R – Ah, ajuda. Faz toda a diferença, faz. E assim, às vezes o suplemento também é muito gostoso. Por exemplo, esse de caramelo é aceitação geral assim, total. Só que se você tomar todo dia o mesmo sabor, duas vezes ao dia, tem paciente que não aguenta. Então a gente tenta o que? Propor receitas. Ah, vamos misturar às vezes se for um de baunilha no café, que faz um café com leite, ou tem receitas mesmo. Tem um que a gente faz um creme, coloca creme de papaia, então parece um moussezinho. Já fiz “sacolé”, “chup-chup”, pra paciente, pra criança. Então a gente vai testando formas de o paciente aceitar melhor também. Porque ele tá internado, às vezes ele não tá querendo assim. E a gente mostra a importância pra ele, então ele já tomou um, ele tem que tomar outro, então a gente fala: “Olha, é muito importante pra você, isso é praticamente um medicamento só que gostoso”. Se ele enjoou, a gente vai bater com o que conseguir, com gelatina, com fruta, faz vitamina. Tem uns que tem um saborzinho mais forte, a gente sabe que pode causar, se ele tomar todo dia o mesmo, vai dar um enjoo ou ele vai enjoar do sabor, então a gente já faz essa proposta de bater, de receita.

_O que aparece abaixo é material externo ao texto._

(** * Build-FS: layered filesystem builds, size ledger and capacity planner

    A shallow embedding of the size-accounting and planning core of
    [build_fs.py] (build-fs 17.3), [utils.py] and [copytarget.py]
    (copytarget 1.4), with the properties of its specification stated
    and settled against the embedded code.

    Python integers are [Z]; Python floats are IEEE-754 binary64 values,
    represented by the rational they denote ([Q]) together with an explicit
    rounding function; dictionaries whose iteration order is irrelevant are
    [gmap]s, insertion-ordered dictionaries whose order is observable are
    association lists; exceptions and [sys.exit] are explicit outcomes. *)

From Stdlib Require Import ZArith QArith Qround Qpower Qabs Lia Lra Psatz.
From Stdlib Require Import Ascii.
From stdpp Require Import base gmap strings list pretty.

Local Open Scope Z_scope.

(** ** Outcomes of Python code *)

(** The exceptions the embedded code can raise, and [sys.exit] as called by
    [raise_error_and_exit] (utils.py), which logs the message first. *)
Inductive pyexn : Type :=
  | AttributeError (name : string)
  | TypeError (what : string)
  | KeyError (key : string)
  | IndexError
  | OverflowError
  | ZeroDivisionError
  | FileNotFoundError (path : string)
  | SystemExit (message : string).

Inductive outcome (A : Type) : Type :=
  | Ok (a : A)
  | Raise (e : pyexn).
Arguments Ok {A} a.
Arguments Raise {A} e.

P/1 – E isso de encontrar maneiras de colocar o suplemento na dieta do paciente de uma maneira mais agradável também são coisas que vocês viram nesse treinamento da Nestlé, ou não?

R – Nós tivemos, tanto que na cozinha tem o suplemento deles que tem dois sabores, essa linha, que é o Impact. O sabor pêssego acaba dando um gostinho, porque ele tem ômega 3. Então a própria Nestlé dá um livrinho de receitas que você pode dar para o paciente se ele não tiver conseguindo tomar dois ao dia. Então lá na cozinha experimental, a gente tentou esse creme de papaia com o suplemento de pêssego. Que às vezes a gente nem pensa no mamão, pêssego, e combinou e ficou uma delícia. Então tem essas dicas de como misturar. E eles têm no site também, geralmente vem. Quando não vem impresso, tem no site. E aqui eu imprimo e dou para os pacientes, falo: “Olha, o importante é tomar”. Lá no hospital também, o que a gente conseguir misturar e melhorar.

P/1 – Bacana. E conta um pouco quais eram os pacientes pelos quais você era responsável. Como é que foi? Tinha uma divisão de ala, andar? Esses pacientes tinham uma característica em comum? Conta um pouco.

R – Tinham, assim, os termos de exclusão, então não podia... Eu vou tentar puxar aqui na memória. Mas eu lembro que eu tinha que triar o paciente. Tinha até 48 horas, ou 72 horas, eu não tou lembrando assim exatinho, porque já tem um tempinho. Então eu tinha que triar, se ele tivesse mais tempo internado, eu não tivesse triado, ele estava fora do meu projeto, não podia usar. Assim, eu podia passar, ver, mas ele não estava dentro do projeto, eu não dava aquele termo pra ele participar. E aí paciente que internava direto na UTI também, ou na CTI, na UCO, na coronariana, também tinha que ser excluído do projeto. Então tinham essas condições para participar.

P/1 – Quantos pacientes você tinha?

R – Eu tinha que avaliar... Também vou puxar na memória.

P/1 – Mais ou menos, pode ser.

R – Mas eu tinha assim, cinco por dia com termo assinado, pra dar um total. Não sei se eram cinco. Cinco ou oito, não tou me recordando. Mas a gente tinha um número de pacientes pra avaliar por dia. Então, assim, como tinha esse critério, tem que ser em até 24 horas, 48 de internação, que internou, então às vezes no dia eu não conseguia o que ele estipularam, mas aí no outro eu conseguia mais. Então um complementava o outro, não tinha que ser certinho. Porque eles tinham que ter uma média da semana de pacientes entrevistados que estavam sendo acompanhados. Mas um compensava, não tinha que ser assim: ah, eu não fiz cinco hoje, amanhã eu tenho oito, não posso, tenho que terminar no cinco. Não. Eu tinha essa flexibilidade. O interessante era o “N” final que eu ia trabalhar.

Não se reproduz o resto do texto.